Following on from the Duke of Sussex failing to get the Associated Newspapers Ltd (ANL) libel defence thrown out for his case against them, the Prince has now been ordered to pay legal costs incurred by The Mail on Sunday (TMOS) which amount to just short of £50,000.

Harry is suing the owners of the paper for what he says was their inference back in February 2022 that he had “lied” and “cynically” attempted to manipulate public opinion with regards to his UK security arrangements after he stepped away from working life within the royal family.

His lawyers had demanded the Daily Mail’s publisher voluntarily handed over its records of payments to private investigators, but the judge – Mr Justice Matthew Nicklin, said ANL’s honest opinion defence had “a real prospect of success and should be allowed to go forward to trial”.

The Prince is the highest profile of seven claimants who are taking the case to court, with a trial date expected to be announced soon, which will be sometime between May and July next year.

Deception just one of many claims

The articles in question was said by Prince Harry to be “fundamentally inaccurate” and he insisted that it “defamed him” and claims that hostility toward him and his wife on social media and relentless hounding by the news media threaten their safety as a result of the written material.

He is accusing the newspaper group of deception, phone hacking or hiring private investigators, to try to dig up dirt on him.

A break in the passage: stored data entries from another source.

Lemma fillna_clean (value : float) (l : list float) :
  is_nan value = false ->
  forallb (fun x => negb (is_nan x)) (fillna value l) = true.
Proof.
  intros Hv. induction l as [| x l IH]; simpl; [done |].
  rewrite IH, andb_true_r.
  destruct (is_nan x) eqn:Hx; [by rewrite Hv | by rewrite Hx].
Qed.

(** X13.  [write] changes the object: NaN cells of [self.data] become
    [NODATA_value], all else is kept.  When the sentinel is not NaN the
    object then holds no NaN, and writing it again gives the same text
    and leaves it as it is. *)
Theorem write_replaces_nan (self self' : ESRIAsc) (out : string) :
  ESRIAsc_write self = inr (self', out) ->
  header_dict self' = header_dict self /\
  file_path self' = file_path self /\
  length (data self') = length (data self) /\
  (forall i x, data self !! i = Some x ->
     data self' !! i = Some (if is_nan x then NODATA_value self else x)) /\
  (is_nan (NODATA_value self) = false ->
     no_nan self' = true /\ ESRIAsc_write self' = inr (self', out)).
Proof.
  unfold ESRIAsc_write.
  destruct (as_matrix (set_data self (fillna (NODATA_value self) (data self)))
              None) as [e | rows] eqn:Hm; simpl; [done |].
  intros [= <- <-]. simpl.
  split; [done |]. split; [done |].
  split; [apply length_map |].
  split.
  - intros i x Hx. unfold fillna. by rewrite list_lookup_fmap, Hx.
  - intros Hnd. split; [by apply fillna_clean |].
    rewrite fillna_fillna by done.
    change (set_data (set_data self (fillna (NODATA_value self) (data self)))
              (fillna (NODATA_value self) (data self)))
      with (set_data self (fillna (NODATA_value self) (data self))).
    by rewrite Hm.
Qed.
(** The records imported for a list of layers, in order. *)
Definition imported (rd : Reader) (ls : list Layer) : list Rec :=
  flat_map (import_one rd) ls.

(** Whether the reader reports success for a layer. *)
Definition imports (rd : Reader) (l : Layer) : bool :=
  match rd l with
  | Some res => success res
  | None => false
  end.

(** A reader that reports failure and hands back no record. *)
Definition empty_failing_reader : Reader :=
  fun _ => Some (mkResult false 0 []).

(** A reader that throws for layer 2 and reads the other layers. *)
Definition second_layer_throws : Reader :=
  fun l => if Nat.eqb l 2 then None else layer_reader l.

(** The bound store after the title of the record of layer 1 was edited,
    the layer still having the old title. *)
Definition edited_store : Store :=
  set_data [mkRec 101 1 "roads" (Some "one"); mkRec 102 2 "two" None]
    bound_store.

(** * Properties *)

(** ** Binding

    [bindMap] on a store never bound, for a map with two layers: the layers
    are imported in order, each gets [onChangeLayer], and all listeners are
    registered.  This is the sample state [bound_store], except that
    [_addRecords], set by the imports, is still set: the [load] events of
    [bindMap] are fired before [onLoad] is registered. *)
Example bindMap_unbound_store :
  exists s',
    bindMap layer_reader (dispatch layer_reader 1) true unbound_store = Ret s' /\
    map s' = true /\ layers s' = layers bound_store /\
    data s' = data bound_store /\ titles s' = titles bound_store /\
    propertychange s' = propertychange bound_store /\
    layers_on s' = true /\ store_on s' = true /\
    _adding s' = false /\ _removing s' = false /\ _addRecords s' = true /\
    trace s' = [AOn 1; AOn 2; AFireBind].
Proof. eexists. split; [vm_compute; reflexivity|]. repeat split. Qed.

(** ** Suppressed re-entry

    A listener invoked while the guard of its direction is set does nothing
    to the other collection.  [onAddLayer] still registers [onChangeLayer]
    on the element first: its guard test comes after [layer.on]. *)

Lemma dispatch_S rd n e s :
  dispatch rd (S n) e s = handle rd (dispatch rd n) e s.
Proof. reflexivity. Qed.

Lemma dispatch_layers_add_guarded rd n l s :
  map s = true -> _adding s = true ->
  dispatch rd (S n) (EvLayersAdd l) s = Ret (echo_add l s).
Proof.
  intros Hm Ha. unfold echo_add. simpl.
  destruct (layers_on s); [|reflexivity].
  unfold onAddLayer, getLayers. rewrite Hm. simpl. now rewrite Ha.
Qed.

Lemma dispatch_layers_remove_guarded rd n l s :
  _removing s = true ->
  dispatch rd (S n) (EvLayersRemove l) s = Ret s.
Proof.
  intros Hr. simpl. destruct (layers_on s); [|reflexivity].
  unfold onRemoveLayer. now rewrite Hr.
Qed.

Lemma dispatch_add_guarded rd n rs i s :
  _adding s = true -> dispatch rd (S n) (EvAdd rs i) s = Ret s.
Proof.
  intros Ha. simpl. destruct (store_on s); [|reflexivity].
  unfold onAdd. now rewrite Ha.
Qed.

Lemma dispatch_remove_guarded rd n r s :
  _removing s = true -> dispatch rd (S n) (EvRemove r) s = Ret s.
Proof.
  intros Hr. simpl. destruct (store_on s); [|reflexivity].
  unfold onRemove. now rewrite Hr.
Qed.

Lemma echo_add_frame l s :
  map (echo_add l s) = map s /\ _adding (echo_add l s) = _adding s /\
  _removing (echo_add l s) = _removing s /\ layers (echo_add l s) = layers s /\
  data (echo_add l s) = data s /\ layers_on (echo_add l s) = layers_on s /\
  store_on (echo_add l s) = store_on s /\
  _addRecords (echo_add l s) = _addRecords s /\ titles (echo_add l s) = titles s.
Proof. unfold echo_add. destruct (layers_on s) eqn:E; simpl; rewrite ?E; tauto. Qed.

Lemma echo_add_calls l s :
  calls (echo_add l s) = (if layers_on s then [AOn l] else []) ++ calls s.
Proof. unfold echo_add. now destruct (layers_on s). Qed.

Lemma echo_add_propertychange l s :
  propertychange (echo_add l s) =
  if layers_on s then register l (propertychange s) else propertychange s.
Proof. unfold echo_add. now destruct (layers_on s). Qed.

Lemma register_idem l p : register l (register l p) = register l p.
Proof.
  unfold register. destruct (existsb (Nat.eqb l) p) eqn:E; [now rewrite E|].
  cbn. now rewrite Nat.eqb_refl.
Qed.

(** In a registry without repetition a layer has one registration or
    none. *)
Lemma filter_registered l : forall p,
  NoDup p ->
  filter (Nat.eqb l) p = if existsb (Nat.eqb l) p then [l] else [].
Proof.
  induction p as [|x p IH]; intros Hnd; [reflexivity|].
  inversion Hnd as [|? ? Hx Hp]; subst. cbn.
  destruct (Nat.eqb l x) eqn:E.
  - apply Nat.eqb_eq in E. subst x. cbn. rewrite (IH Hp).
    destruct (existsb (Nat.eqb l) p) eqn:E2; [|reflexivity].
    apply existsb_exists in E2. destruct E2 as (y & Hy & E2).
    apply Nat.eqb_eq in E2. subst y. contradiction.
  - cbn. now apply IH.
Qed.
(** * The Transformer notebook ([transformer.ipynb]) in Rocq

    A shallow embedding of the forward computation of the encoder-decoder
    Transformer: scaled dot-product attention, multi-head attention, layer
    normalisation, the pre-norm residual wrapper, the encoder and decoder
    stacks, embeddings, positional encoding and the generator.

    Conventions.
    - A floating-point scalar is a mathematical real ([R]): arithmetic is
      exact, there is no rounding, no NaN and no infinity.
    - A tensor of rank [n] is an [n]-fold nested list.  Its shape is read off
      the nesting, so along an axis of length zero the inner extents are not
      represented; statements that depend on an extent assume it is positive.
    - A Python exception is an [Err] result; every operation that can raise is
      written in the [result] monad.
    - A Python [int] argument is a [Z]; a size read back from a tensor is a
      [nat].
    - [copy.deepcopy] is the identity on values: modules are records without
      sharing.
    - Where a statement is about what a forward pass writes, the modules are
      objects on a heap of attributes instead (module [Heap]): reading an
      attribute is [getattr], an assignment [self.a = v] is [setattr], and
      the arithmetic is that of the records. *)

From Stdlib Require Import List ZArith Bool Arith Lia Reals Lra.
From Stdlib Require String.
Import ListNotations String.StringSyntax.
Delimit Scope string_scope with string.

(** ** Exceptions and the error monad *)

Inductive exn : Type :=
| AssertionError
| ZeroDivisionError
| RuntimeError
| IndexError
| ValueError
| AttributeError
| TypeError.

Inductive result (A : Type) : Type :=
| Ok (a : A)
| Err (e : exn).

Arguments Ok {A} a.
Arguments Err {A} e.

Definition bind {A B : Type} (m : result A) (k : A -> result B) : result B :=
  match m with
  | Ok a => k a
  | Err e => Err e
  end.

Declare Scope result_scope.
Delimit Scope result_scope with result.
Notation "x <- m ;; k" := (bind m (fun x => k))
  (at level 61, m at next level, right associativity) : result_scope.
Notation "' p <- m ;; k" := (bind m (fun p => k))
  (at level 61, p pattern, m at next level, right associativity) : result_scope.
Open Scope result_scope.

(** [mapM f l] runs [f] on the elements of [l] from left to right and stops
    at the first exception. *)
Fixpoint mapM {A B : Type} (f : A -> result B) (l : list A) : result (list B) :=
  match l with
  | [] => Ok []
  | x :: l' => y <- f x ;; ys <- mapM f l' ;; Ok (y :: ys)
  end.

(** ** Tensors *)

Fixpoint tensor (A : Type) (n : nat) : Type :=
  match n with
  | O => A
  | S m => list (tensor A m)
  end.

(** Elementwise application. *)
Fixpoint tmap {A B : Type} (f : A -> B) (n : nat) : tensor A n -> tensor B n :=
  match n return tensor A n -> tensor B n with
  | O => f
  | S m => map (tmap f m)
  end.

(** Application along the last axis. *)
Fixpoint tmap_rows {A B : Type} (f : list A -> list B) (n : nat)
  : tensor A (S n) -> tensor B (S n) :=
  match n return tensor A (S n) -> tensor B (S n) with
  | O => f
  | S m => map (tmap_rows f m)
  end.

(** Application on the last two axes. *)
Fixpoint tmap_mats {A B : Type} (f : list (list A) -> list (list B)) (n : nat)
  : tensor A (S (S n)) -> tensor B (S (S n)) :=
  match n return tensor A (S (S n)) -> tensor B (S (S n)) with
  | O => f
  | S m => map (tmap_mats f m)
  end.

(** [t.size(-1)]. *)
Fixpoint size_last {A : Type} (n : nat) : tensor A (S n) -> nat :=
  match n return tensor A (S n) -> nat with
  | O => fun t => length t
  | S m => fun t => match t with
                    | [] => O
                    | x :: _ => size_last m x
                    end
  end.

(** The rows (vectors along the last axis) of a tensor, in storage order. *)
Fixpoint rows {A : Type} (n : nat) : tensor A (S n) -> list (list A) :=
  match n return tensor A (S n) -> list (list A) with
  | O => fun t => [t]
  | S m => fun t => flat_map (rows m) t
  end.

(** *** Broadcasting

    Two axes are compatible when they have the same length or one of them
    has length one; the axis of length one is repeated. *)
Definition bzip {A B C : Type} (f : A -> B -> result C)
    (xs : list A) (ys : list B) : result (list C) :=
  if length xs =? length ys then mapM (fun p => f (fst p) (snd p)) (combine xs ys)
  else match xs, ys with
       | [x], _ => mapM (f x) ys
       | _, [y] => mapM (fun x => f x y) xs
       | _, _ => Err RuntimeError
       end.
Lemma scanLoop_half_hour fuel st st' :
  wallClock tzdata tz (currentTime st) mod 1800000 = 0 ->
  Forall (fun s => wallClock tzdata tz (slot_start s) mod 1800000 = 0)
    (freeSlots st) ->
  scanLoop tzdata localZone busyPeriods endDate slotDuration bufferBeforeMs
    bufferAfterMs startHour endHour excluded isSingleDaySearch
    userSpecifiedEndHour tz fuel st = Some st' ->
  Forall (fun s => wallClock tzdata tz (slot_start s) mod 1800000 = 0)
    (freeSlots st').
Proof.
  intros Hc Hall Hrun.
  apply (scanLoop_invariant tzdata localZone busyPeriods endDate slotDuration
           bufferBeforeMs bufferAfterMs startHour endHour excluded
           isSingleDaySearch userSpecifiedEndHour tz
           (fun s => wallClock tzdata tz (currentTime s) mod 1800000 = 0
                     /\ Forall (fun x => wallClock tzdata tz (slot_start x)
                                           mod 1800000 = 0) (freeSlots s)))
    in Hrun; [tauto| |auto].
  intros s [Hcs Hs] _. split; [apply scanStep_half_hour; exact Hcs|].
  destruct (scanStep_pushed_day tzdata localZone busyPeriods slotDuration
              bufferBeforeMs bufferAfterMs startHour endHour excluded
              isSingleDaySearch userSpecifiedEndHour tz s) as [E|[E _]];
    rewrite E; [exact Hs|].
  apply Forall_app. split; [exact Hs|]. constructor; [exact Hcs|constructor].
Qed.

End AlignedFacts.

(** X23: in a zone of one offset, with the process's zone of one offset
    whole hours away from it, [setHourInTimezone] returns the instant at
    which the zone's clock shows [hour]:00:00.000 on the local date of
    [date]; for an hour from 0 to 23 that instant has the same local date,
    reads [hour] o'clock, and is left where it is by a second call. *)
Theorem setHourInTimezone_on_agreeing_clocks :
  forall tzdata localZone (date hour : Z) (tz : string) (off lo : Z),
    (forall t, tzdata tz t = off) ->
    (forall t, tzdata localZone t = lo) ->
    (lo - off) mod 60 = 0 ->
    0 <= hour < 24 ->
    let result := setHourInTimezone tzdata localZone date hour tz in
    wallClock tzdata tz result
    = getDateStringInTimezone tzdata date tz * 86400000 + hour * 3600000
    /\ getDateStringInTimezone tzdata result tz
       = getDateStringInTimezone tzdata date tz
    /\ getHourInTimezone tzdata result tz = hour
    /\ setHourInTimezone tzdata localZone result hour tz = result.
Proof.
  intros tzdata localZone date hour tz off lo Hz Hl Hal Hh result.
  pose proof (setHourInTimezone_wall tzdata localZone tz off lo Hz Hl Hal
                date hour) as Hw.
  fold result in Hw.
  set (day := getDateStringInTimezone tzdata date tz) in *.
  assert (Hday : getDateStringInTimezone tzdata result tz = day).
  { unfold getDateStringInTimezone. rewrite Hw.
    symmetry. apply Z.div_unique with (r := hour * 3600000); lia. }
  assert (Hhour : getHourInTimezone tzdata result tz = hour).
  { unfold getHourInTimezone. rewrite Hw.
    replace (day * 86400000 + hour * 3600000)
      with (0 + (day * 24 + hour) * 3600000) by lia.
    rewrite Z.div_add by lia. simpl.
    replace (day * 24 + hour) with (hour + day * 24) by lia.
    rewrite Z.mod_add by lia. apply Z.mod_small. exact Hh. }
  split; [exact Hw|]. split; [exact Hday|]. split; [exact Hhour|].
  pose proof (setHourInTimezone_wall tzdata localZone tz off lo Hz Hl Hal
                result hour) as Hw2.
  rewrite Hday in Hw2. unfold wallClock in Hw, Hw2. rewrite !Hz in *. lia.
Qed.

(** 10:15 of 2024-02-06 in Asia/Kolkata, the process there too, set to 9
    o'clock. *)
Lemma setHourInTimezone_agreeing_witness :
  setHourInTimezone fixedZones "Asia/Kolkata" (ist 2024 2 6 10 15 0) 9
    "Asia/Kolkata" = ist 2024 2 6 9 0 0
  /\ getHourInTimezone fixedZones
       (setHourInTimezone fixedZones "Asia/Kolkata" (ist 2024 2 6 10 15 0) 9
          "Asia/Kolkata") "Asia/Kolkata" = 9.
Proof.
  split; [vm_compute; reflexivity|].
  apply (setHourInTimezone_on_agreeing_clocks fixedZones "Asia/Kolkata"
           (ist 2024 2 6 10 15 0) 9 "Asia/Kolkata" 330 330).
  - intros t. reflexivity.
  - intros t. reflexivity.
  - reflexivity.
  - lia.
Defined.

(** X24: under the same condition on the clocks, when the window does not
    start today or [now] is not past the start hour, every slot returned by
    [calculateFreeSlotsAdvanced] starts on a full or a half hour of the
    zone's clock. *)
Theorem returned_slots_start_on_half_hours :
  forall tzdata localZone now fuel busyPeriods startDate endDate duration
         options off lo r s,
    (forall t, tzdata (zoneOf options) t = off) ->
    (forall t, tzdata localZone t = lo) ->
    (lo - off) mod 60 = 0 ->
    (getDateStringInTimezone tzdata now (zoneOf options)
     <> getDateStringInTimezone tzdata startDate (zoneOf options)
     \/ now <= setHourInTimezone tzdata localZone startDate
                 (startHourOf options) (zoneOf options)) ->
    calculateFreeSlotsAdvanced tzdata localZone now fuel busyPeriods
      startDate endDate duration options = Some r ->
    In s r ->
    wallClock tzdata (zoneOf options) (slot_start s) mod 1800000 = 0.
Proof.
  intros tzdata localZone now fuel busyPeriods startDate endDate duration
         options off lo r s Hz Hl Hal Hnot Hr Hin.
  apply calc_scan in Hr. destruct Hr as [st [Hst ->]].
  apply In_firstn_In in Hin.
  unfold scanAdvanced in Hst. cbv zeta in Hst.
  apply (scanLoop_half_hour tzdata localZone (zoneOf options) off lo Hz Hl Hal)
    in Hst.
  - rewrite Forall_forall in Hst. exact (Hst s Hin).
  - cbn [currentTime]. unfold initialCursor. cbv zeta.
    assert (E : (getDateStringInTimezone tzdata now (zoneOf options)
                 =? getDateStringInTimezone tzdata startDate (zoneOf options))
                && (now >? setHourInTimezone tzdata localZone startDate
                             (startHourOf options) (zoneOf options)) = false).
    { apply andb_false_iff. destruct Hnot as [H|H].
      - left. apply Z.eqb_neq. exact H.
      - right. rewrite Z.gtb_ltb. apply Z.ltb_ge. exact H. }
    rewrite E.
    apply (setHourInTimezone_half_hour tzdata localZone (zoneOf options) off lo
             Hz Hl Hal).
  - constructor.
Qed.

(** The search of 2024-02-06 in Asia/Kolkata, from another day, the process
    there too. *)
Lemma returned_slots_half_hours_witness :
  wallClock fixedZones (zoneOf (inZone "Asia/Kolkata")) (ist 2024 2 6 9 30 0)
    mod 1800000 = 0.
Proof.
  apply (returned_slots_start_on_half_hours fixedZones "Asia/Kolkata" 0 100 []
           (ist 2024 2 6 0 0 0) (ist 2024 2 7 0 0 0) 30 (inZone "Asia/Kolkata")
           330 330
           (map (fun k => {| slot_start := ist 2024 2 6 9 0 0 + k * 1800000;
                             slot_end := ist 2024 2 6 9 30 0 + k * 1800000;
                             slot_available := true |})
                [0; 1; 2; 3; 4])
           {| slot_start := ist 2024 2 6 9 30 0; slot_end := ist 2024 2 6 10 0 0;
              slot_available := true |}).
  - intros t. reflexivity.
  - intros t. reflexivity.
  - reflexivity.
  - left. vm_compute. discriminate.
  - vm_compute. reflexivity.
  - vm_compute. auto.
Defined.
(** *** The drawdown as the specification words it

    The maximum, over all prefixes of the recorded PnL sequence, of the
    running peak of the cumulative PnL (the peak starts at 0) minus the
    cumulative PnL, the cumulative PnL being the sum taken from 0 in
    the order of recording and the sum and the difference those of
    binary64. *)

Definition cumulative (l : list Q) : Q := fold_left Binary64.add l 0.

Definition running_peak (p : list Q) : Q :=
  fold_left Qmax (map cumulative (prefixes p)) 0.

Definition prefix_drawdown (p : list Q) : Q :=
  Binary64.sub (running_peak p) (cumulative p).

Definition drawdown_spec (l : list Q) : Q :=
  match map prefix_drawdown (prefixes l) with
  | [] => 0
  | d :: ds => fold_left Qmax ds d
  end.

(** The same maximum taken from 0, which is how the loop computes it. *)
Definition drawdown_from_zero (l : list Q) : Q :=
  fold_left Qmax (map prefix_drawdown (prefixes l)) 0.

End Risk64.

(** ** Fee-aware close strategy (src/src/config.ts) *)

Module Close.

Inductive Side : Type := BUY | SELL.

(** [strategy: "profit_cover" | "original"] *)
Inductive Strategy : Type := profit_cover | original.

Record CloseStrategyConfig : Type := mkConfig {
  minProfitMargin : Q;
  timeoutMs : Q;
  fallbackToOriginal : bool
}.

(** [Partial<CloseStrategyConfig>] *)
Record PartialConfig : Type := mkPartial {
  minProfitMargin_opt : option Q;
  timeoutMs_opt : option Q;
  fallbackToOriginal_opt : option bool
}.

Record CloseOrderInfo : Type := mkInfo {
  side : Side;
  price : Q;
  amount : Q;
  minProfitRequired : Q;
  isTimeout : bool;
  strategy : Strategy
}.

Record CloseStrategyManager : Type := mkManager {
  config : CloseStrategyConfig;
  orderStartTime : Z;
  isActive : bool
}.

Definition or_default {A : Type} (o : option A) (d : A) : A :=
  match o with Some a => a | None => d end.

(** The constructor: the defaults, overridden by the fields given. *)
Definition new (c : PartialConfig) : CloseStrategyManager :=
  mkManager
    (mkConfig (or_default (minProfitMargin_opt c) (1 # 10000))
              (or_default (timeoutMs_opt c) 60000)
              (or_default (fallbackToOriginal_opt c) true))
    0%Z false.

(** [startCloseStrategy()], the clock reading being [now]. *)
Definition startCloseStrategy (m : CloseStrategyManager) (now : Z)
  : CloseStrategyManager :=
  mkManager (config m) now true.

(** [stopCloseStrategy()] *)
Definition stopCloseStrategy (m : CloseStrategyManager)
  : CloseStrategyManager :=
  mkManager (config m) (orderStartTime m) false.

Definition is_sell (s : Side) : bool :=
  match s with SELL => true | BUY => false end.

(** The fees on the entry notional, as [calculateClosePrice] computes
    them. *)
Definition openFee (entryPrice amt : Q) : Q :=
  (entryPrice * amt) * Fee.LIMIT_MAKER.
Definition closeFee (entryPrice amt : Q) : Q :=
  (entryPrice * amt) * Fee.MARKET_TAKER.

(** [const isTimeout = this.isActive && (now - this.orderStartTime) >
    this.config.timeoutMs] *)
Definition timed_out (m : CloseStrategyManager) (now : Z) : bool :=
  isActive m
  && JsCmp.gt (inject_Z (now - orderStartTime m)) (timeoutMs (config m)).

He denies the suggestion that the he only offered to pay for his security AFTER starting legal proceedings in 2021, saying he had made an offer at a meeting in Sandringham the previous year.

TMOS defend their position

TMOS had reported that the Duke’s advisers had briefed journalists that he launched the legal action after he offered to pay for police protection for him and his family when they were in Britain, but that the offer was refused.

The article’s theme was that no such offer had been made to the Home Office, nor the Executive Committee for the Protection of Royalty and Public Figures, known as Ravec, until a considerable time later and that Harry’s “spin doctors” had tried to influence coverage of the story.

They say its article expressed an honest opinion and did not cause “serious harm” to his reputation.


Judge prepared to listen to argument

The judge however, felt that the article reflected an “honest opinion” and wasn’t therefore “libelous”. He added: “The defendant may well submit that this was a masterclass in the art of ‘spinning.”

In his judgement, Mr Justice Nicklin said: “The defendant (ANL) has a real prospect, at trial, of demonstrating that the Duke of Sussex had not made an offer to the Government to pay for his security BEFORE he began his proceedings for judicial review.”

The publisher can use the honest opinion defence, which gives protection to individuals or organisations from being held liable for defamation in cases where statements are made as opinions rather than false statements of fact.

Six other high profile claimants

The other six claimants are: Sir Elton John, his husband David Furnish, Baroness Lawrence, the actor Sadie Frost, the former model Elizabeth Hurley and Sir Simon Hughes, a former Liberal Democrat MP.

They say there are confidential records detailing hundreds of payments signed off by journalists at the Daily Mail and Mail on Sunday to private investigators, some of whom, it is alleged, were linked to unlawful information gathering.

They claim the investigators bugged cars and phones, illegally accessed mobile phone voicemails, paid police officials, and obtained private medical and financial records.

Must be paid before end of year

The £48,447 in legal fees must be paid by 29 December. The trial will be fixed in the new year to be held over three to four days sometime between 17 May and 31 July.